What you need to do: Scan the data. Collect each line that contains the word "Hnew".

====== Records supplied

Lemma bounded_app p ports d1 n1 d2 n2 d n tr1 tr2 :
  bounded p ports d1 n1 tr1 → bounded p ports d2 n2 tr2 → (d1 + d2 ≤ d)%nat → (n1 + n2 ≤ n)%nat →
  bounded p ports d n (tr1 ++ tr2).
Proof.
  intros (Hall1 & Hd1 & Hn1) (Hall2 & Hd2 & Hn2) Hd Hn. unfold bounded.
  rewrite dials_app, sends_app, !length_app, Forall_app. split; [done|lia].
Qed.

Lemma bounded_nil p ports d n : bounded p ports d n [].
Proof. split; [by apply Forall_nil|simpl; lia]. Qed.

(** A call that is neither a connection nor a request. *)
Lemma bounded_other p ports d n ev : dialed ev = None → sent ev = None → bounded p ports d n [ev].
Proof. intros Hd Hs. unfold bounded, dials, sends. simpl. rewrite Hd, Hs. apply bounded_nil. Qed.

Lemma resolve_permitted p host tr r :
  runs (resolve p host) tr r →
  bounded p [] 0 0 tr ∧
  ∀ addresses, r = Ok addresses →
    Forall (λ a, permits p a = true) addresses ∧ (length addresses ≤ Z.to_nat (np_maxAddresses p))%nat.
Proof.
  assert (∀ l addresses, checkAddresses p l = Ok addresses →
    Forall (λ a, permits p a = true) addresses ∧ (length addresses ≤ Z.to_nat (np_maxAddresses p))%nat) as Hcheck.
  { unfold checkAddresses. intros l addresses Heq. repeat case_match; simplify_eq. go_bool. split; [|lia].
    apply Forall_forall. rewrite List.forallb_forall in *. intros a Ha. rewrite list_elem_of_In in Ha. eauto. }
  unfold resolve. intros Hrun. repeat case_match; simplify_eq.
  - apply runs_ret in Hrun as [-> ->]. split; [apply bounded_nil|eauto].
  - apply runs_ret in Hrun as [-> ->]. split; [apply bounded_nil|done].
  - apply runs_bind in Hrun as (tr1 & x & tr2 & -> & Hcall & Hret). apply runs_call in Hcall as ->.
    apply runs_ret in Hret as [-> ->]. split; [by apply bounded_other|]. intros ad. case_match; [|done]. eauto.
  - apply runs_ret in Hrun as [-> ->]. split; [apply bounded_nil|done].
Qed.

============
====== Records supplied

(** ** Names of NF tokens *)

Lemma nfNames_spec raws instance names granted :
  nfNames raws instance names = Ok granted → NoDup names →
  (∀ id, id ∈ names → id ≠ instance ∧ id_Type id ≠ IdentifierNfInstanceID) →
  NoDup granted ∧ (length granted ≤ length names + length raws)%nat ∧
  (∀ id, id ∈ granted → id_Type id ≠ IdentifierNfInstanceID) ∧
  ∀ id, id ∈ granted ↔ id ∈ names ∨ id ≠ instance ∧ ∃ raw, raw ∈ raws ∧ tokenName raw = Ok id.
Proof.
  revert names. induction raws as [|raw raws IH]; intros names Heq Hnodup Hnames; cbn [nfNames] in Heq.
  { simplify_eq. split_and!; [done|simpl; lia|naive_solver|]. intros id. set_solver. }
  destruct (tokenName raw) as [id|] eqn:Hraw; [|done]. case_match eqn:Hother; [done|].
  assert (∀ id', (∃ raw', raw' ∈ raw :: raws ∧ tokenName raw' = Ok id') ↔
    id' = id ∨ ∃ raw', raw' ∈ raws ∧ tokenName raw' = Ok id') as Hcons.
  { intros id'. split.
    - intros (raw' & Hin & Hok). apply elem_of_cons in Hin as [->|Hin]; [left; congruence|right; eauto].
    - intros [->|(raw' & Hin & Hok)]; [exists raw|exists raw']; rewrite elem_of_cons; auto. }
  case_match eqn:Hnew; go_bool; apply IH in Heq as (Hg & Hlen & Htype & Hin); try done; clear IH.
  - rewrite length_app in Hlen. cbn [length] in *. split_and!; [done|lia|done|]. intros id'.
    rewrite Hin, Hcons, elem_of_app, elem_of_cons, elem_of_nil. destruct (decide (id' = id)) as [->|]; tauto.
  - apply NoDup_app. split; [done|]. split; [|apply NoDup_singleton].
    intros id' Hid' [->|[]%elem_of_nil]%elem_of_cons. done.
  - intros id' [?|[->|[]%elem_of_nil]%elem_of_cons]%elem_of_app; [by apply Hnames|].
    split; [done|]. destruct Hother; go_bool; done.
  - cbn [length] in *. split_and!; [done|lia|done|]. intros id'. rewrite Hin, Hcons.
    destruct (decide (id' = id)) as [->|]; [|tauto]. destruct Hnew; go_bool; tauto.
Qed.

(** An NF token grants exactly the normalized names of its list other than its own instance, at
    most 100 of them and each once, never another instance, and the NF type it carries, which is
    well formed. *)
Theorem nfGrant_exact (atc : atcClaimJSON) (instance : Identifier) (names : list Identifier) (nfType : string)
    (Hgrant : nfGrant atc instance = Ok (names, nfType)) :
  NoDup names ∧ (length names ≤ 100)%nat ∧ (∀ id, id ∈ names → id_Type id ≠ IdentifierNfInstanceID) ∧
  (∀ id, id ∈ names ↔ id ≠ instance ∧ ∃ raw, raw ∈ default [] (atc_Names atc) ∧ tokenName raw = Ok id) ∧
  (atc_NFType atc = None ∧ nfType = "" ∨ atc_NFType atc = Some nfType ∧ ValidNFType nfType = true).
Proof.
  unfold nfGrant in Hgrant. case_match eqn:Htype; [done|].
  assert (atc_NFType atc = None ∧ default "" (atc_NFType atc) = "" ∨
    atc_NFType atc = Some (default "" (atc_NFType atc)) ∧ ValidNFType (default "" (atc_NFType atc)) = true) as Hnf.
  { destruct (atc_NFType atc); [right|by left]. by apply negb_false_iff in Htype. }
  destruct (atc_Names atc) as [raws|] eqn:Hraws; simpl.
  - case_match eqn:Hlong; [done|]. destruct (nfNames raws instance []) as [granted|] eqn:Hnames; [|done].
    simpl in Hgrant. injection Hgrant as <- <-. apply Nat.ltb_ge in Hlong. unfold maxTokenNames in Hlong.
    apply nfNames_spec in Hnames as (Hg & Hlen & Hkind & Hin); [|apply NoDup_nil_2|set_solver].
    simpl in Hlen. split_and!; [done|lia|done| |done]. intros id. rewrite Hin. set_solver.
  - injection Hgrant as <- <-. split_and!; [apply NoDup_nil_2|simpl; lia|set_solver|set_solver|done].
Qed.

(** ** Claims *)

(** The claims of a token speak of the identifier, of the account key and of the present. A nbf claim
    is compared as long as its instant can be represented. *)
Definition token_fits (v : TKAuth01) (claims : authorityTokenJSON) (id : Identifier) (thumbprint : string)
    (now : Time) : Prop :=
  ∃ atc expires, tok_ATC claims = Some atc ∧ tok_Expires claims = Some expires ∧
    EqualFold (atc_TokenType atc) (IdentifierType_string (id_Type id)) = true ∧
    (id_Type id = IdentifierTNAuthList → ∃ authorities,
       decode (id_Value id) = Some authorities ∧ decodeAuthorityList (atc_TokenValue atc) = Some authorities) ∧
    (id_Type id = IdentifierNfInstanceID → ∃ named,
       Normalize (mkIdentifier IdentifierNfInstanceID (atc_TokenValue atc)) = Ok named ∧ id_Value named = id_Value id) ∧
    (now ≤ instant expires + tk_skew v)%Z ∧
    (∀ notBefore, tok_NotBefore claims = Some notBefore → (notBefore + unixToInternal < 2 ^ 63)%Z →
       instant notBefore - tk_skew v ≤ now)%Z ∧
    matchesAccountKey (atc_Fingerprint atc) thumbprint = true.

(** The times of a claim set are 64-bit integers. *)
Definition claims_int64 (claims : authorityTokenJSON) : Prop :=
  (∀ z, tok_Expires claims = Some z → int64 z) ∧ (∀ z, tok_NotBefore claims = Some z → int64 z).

============
====== Records supplied

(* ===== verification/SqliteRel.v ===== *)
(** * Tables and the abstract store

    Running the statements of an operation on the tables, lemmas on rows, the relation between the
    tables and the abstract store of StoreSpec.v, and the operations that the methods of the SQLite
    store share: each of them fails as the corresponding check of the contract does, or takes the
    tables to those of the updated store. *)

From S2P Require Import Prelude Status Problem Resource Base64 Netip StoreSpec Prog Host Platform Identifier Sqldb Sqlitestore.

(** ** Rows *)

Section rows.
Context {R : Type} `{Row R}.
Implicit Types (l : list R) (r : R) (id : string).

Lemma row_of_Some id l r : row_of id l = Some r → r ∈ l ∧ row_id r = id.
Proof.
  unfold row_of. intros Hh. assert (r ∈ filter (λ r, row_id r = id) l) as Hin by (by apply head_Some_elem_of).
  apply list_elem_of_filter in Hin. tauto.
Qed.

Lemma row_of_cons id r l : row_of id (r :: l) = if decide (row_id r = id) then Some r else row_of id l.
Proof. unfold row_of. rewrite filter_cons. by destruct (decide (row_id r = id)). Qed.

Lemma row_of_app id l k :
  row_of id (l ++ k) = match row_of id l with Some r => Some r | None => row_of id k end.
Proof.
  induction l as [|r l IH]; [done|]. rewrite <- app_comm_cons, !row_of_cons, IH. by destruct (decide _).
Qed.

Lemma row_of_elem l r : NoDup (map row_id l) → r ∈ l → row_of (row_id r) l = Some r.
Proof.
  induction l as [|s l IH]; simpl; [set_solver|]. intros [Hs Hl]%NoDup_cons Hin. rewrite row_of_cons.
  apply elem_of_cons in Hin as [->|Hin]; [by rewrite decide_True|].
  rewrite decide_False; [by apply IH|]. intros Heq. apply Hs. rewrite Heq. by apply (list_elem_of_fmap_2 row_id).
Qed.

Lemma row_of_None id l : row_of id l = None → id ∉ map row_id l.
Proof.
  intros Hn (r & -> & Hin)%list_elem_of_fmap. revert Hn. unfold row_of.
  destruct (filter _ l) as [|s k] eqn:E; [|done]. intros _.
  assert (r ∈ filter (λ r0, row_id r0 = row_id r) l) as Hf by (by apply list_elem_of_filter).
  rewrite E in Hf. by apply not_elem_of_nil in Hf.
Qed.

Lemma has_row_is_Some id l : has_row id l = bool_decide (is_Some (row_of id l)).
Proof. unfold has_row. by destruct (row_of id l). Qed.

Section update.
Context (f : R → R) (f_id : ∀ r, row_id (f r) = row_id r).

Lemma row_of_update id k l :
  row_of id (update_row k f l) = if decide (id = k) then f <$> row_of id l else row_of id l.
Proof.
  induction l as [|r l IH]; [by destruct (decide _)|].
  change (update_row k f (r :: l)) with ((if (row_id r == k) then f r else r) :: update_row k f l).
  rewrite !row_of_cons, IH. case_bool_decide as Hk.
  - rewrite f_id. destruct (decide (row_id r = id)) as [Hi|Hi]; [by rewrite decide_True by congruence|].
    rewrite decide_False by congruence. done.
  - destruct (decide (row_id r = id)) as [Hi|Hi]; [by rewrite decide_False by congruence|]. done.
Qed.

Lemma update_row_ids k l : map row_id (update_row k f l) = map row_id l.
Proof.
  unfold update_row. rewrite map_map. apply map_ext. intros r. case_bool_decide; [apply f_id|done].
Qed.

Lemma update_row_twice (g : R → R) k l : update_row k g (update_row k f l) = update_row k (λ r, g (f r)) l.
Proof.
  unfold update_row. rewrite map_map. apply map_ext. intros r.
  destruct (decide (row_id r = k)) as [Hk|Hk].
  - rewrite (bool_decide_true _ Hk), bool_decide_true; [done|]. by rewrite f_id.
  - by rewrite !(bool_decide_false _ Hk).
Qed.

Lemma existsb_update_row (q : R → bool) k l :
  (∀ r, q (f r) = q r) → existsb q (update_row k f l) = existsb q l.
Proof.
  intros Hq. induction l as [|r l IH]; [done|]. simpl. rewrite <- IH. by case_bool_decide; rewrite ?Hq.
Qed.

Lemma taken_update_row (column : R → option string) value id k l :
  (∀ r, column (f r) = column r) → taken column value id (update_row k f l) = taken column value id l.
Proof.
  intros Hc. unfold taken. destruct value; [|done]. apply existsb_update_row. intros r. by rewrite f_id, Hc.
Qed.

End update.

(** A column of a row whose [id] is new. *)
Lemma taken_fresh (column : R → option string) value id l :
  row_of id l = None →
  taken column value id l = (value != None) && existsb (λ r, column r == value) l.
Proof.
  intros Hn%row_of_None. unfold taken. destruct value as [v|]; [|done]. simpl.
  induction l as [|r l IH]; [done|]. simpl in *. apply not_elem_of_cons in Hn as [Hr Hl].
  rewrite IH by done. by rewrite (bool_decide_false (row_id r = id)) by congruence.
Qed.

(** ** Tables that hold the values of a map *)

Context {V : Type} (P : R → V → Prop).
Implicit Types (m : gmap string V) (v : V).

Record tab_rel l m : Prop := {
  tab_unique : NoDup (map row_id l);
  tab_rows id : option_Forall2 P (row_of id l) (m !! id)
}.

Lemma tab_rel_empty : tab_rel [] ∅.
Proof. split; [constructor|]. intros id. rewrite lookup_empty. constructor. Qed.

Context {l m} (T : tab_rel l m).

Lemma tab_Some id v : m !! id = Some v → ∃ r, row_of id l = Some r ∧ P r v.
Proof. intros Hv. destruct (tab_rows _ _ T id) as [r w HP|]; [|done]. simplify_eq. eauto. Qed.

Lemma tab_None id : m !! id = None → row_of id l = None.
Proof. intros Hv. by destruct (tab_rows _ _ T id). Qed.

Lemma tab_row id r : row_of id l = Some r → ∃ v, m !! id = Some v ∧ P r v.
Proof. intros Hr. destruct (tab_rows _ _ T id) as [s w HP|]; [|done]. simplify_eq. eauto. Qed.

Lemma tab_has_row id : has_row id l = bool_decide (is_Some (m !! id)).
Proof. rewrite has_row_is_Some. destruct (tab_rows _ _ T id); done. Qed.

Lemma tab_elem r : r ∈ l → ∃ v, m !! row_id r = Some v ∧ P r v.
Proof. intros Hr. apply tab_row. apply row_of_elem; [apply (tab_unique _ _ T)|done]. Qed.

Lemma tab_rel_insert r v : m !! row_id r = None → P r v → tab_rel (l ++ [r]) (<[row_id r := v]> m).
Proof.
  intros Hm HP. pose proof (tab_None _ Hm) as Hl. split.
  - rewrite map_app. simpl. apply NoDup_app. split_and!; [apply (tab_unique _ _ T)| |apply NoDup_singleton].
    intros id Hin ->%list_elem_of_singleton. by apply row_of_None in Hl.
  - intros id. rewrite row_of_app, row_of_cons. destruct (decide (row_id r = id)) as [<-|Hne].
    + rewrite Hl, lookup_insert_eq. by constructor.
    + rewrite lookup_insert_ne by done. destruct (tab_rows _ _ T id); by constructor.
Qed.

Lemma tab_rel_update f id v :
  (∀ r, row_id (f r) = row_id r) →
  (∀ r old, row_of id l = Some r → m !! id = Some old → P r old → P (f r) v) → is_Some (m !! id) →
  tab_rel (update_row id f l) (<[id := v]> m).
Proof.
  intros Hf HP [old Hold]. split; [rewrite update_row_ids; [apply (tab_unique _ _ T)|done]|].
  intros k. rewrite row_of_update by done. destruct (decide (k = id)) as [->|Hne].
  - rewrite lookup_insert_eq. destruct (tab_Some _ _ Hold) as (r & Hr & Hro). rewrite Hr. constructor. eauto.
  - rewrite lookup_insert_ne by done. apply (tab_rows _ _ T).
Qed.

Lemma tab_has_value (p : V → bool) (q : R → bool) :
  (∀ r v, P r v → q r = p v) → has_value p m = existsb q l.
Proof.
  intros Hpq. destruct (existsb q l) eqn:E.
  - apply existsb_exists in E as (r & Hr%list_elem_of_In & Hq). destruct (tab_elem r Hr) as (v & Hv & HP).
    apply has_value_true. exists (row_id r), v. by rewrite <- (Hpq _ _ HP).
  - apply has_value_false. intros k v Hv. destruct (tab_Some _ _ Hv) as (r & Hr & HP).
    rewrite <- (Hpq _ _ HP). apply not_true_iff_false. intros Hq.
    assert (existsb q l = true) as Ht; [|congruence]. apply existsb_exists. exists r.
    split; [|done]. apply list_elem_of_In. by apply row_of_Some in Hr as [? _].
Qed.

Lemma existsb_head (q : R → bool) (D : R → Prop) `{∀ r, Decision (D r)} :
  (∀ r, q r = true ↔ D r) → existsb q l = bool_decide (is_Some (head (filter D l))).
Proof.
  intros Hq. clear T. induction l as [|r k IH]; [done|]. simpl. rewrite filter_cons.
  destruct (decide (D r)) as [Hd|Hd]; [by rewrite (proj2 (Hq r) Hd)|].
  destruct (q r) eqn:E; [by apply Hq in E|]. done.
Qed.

============

Output below:
  case_match eqn:Hnew; go_bool; apply IH in Heq as (Hg & Hlen & Htype & Hin); try done; clear IH.
    destruct (decide (id' = id)) as [->|]; [|tauto]. destruct Hnew; go_bool; tauto.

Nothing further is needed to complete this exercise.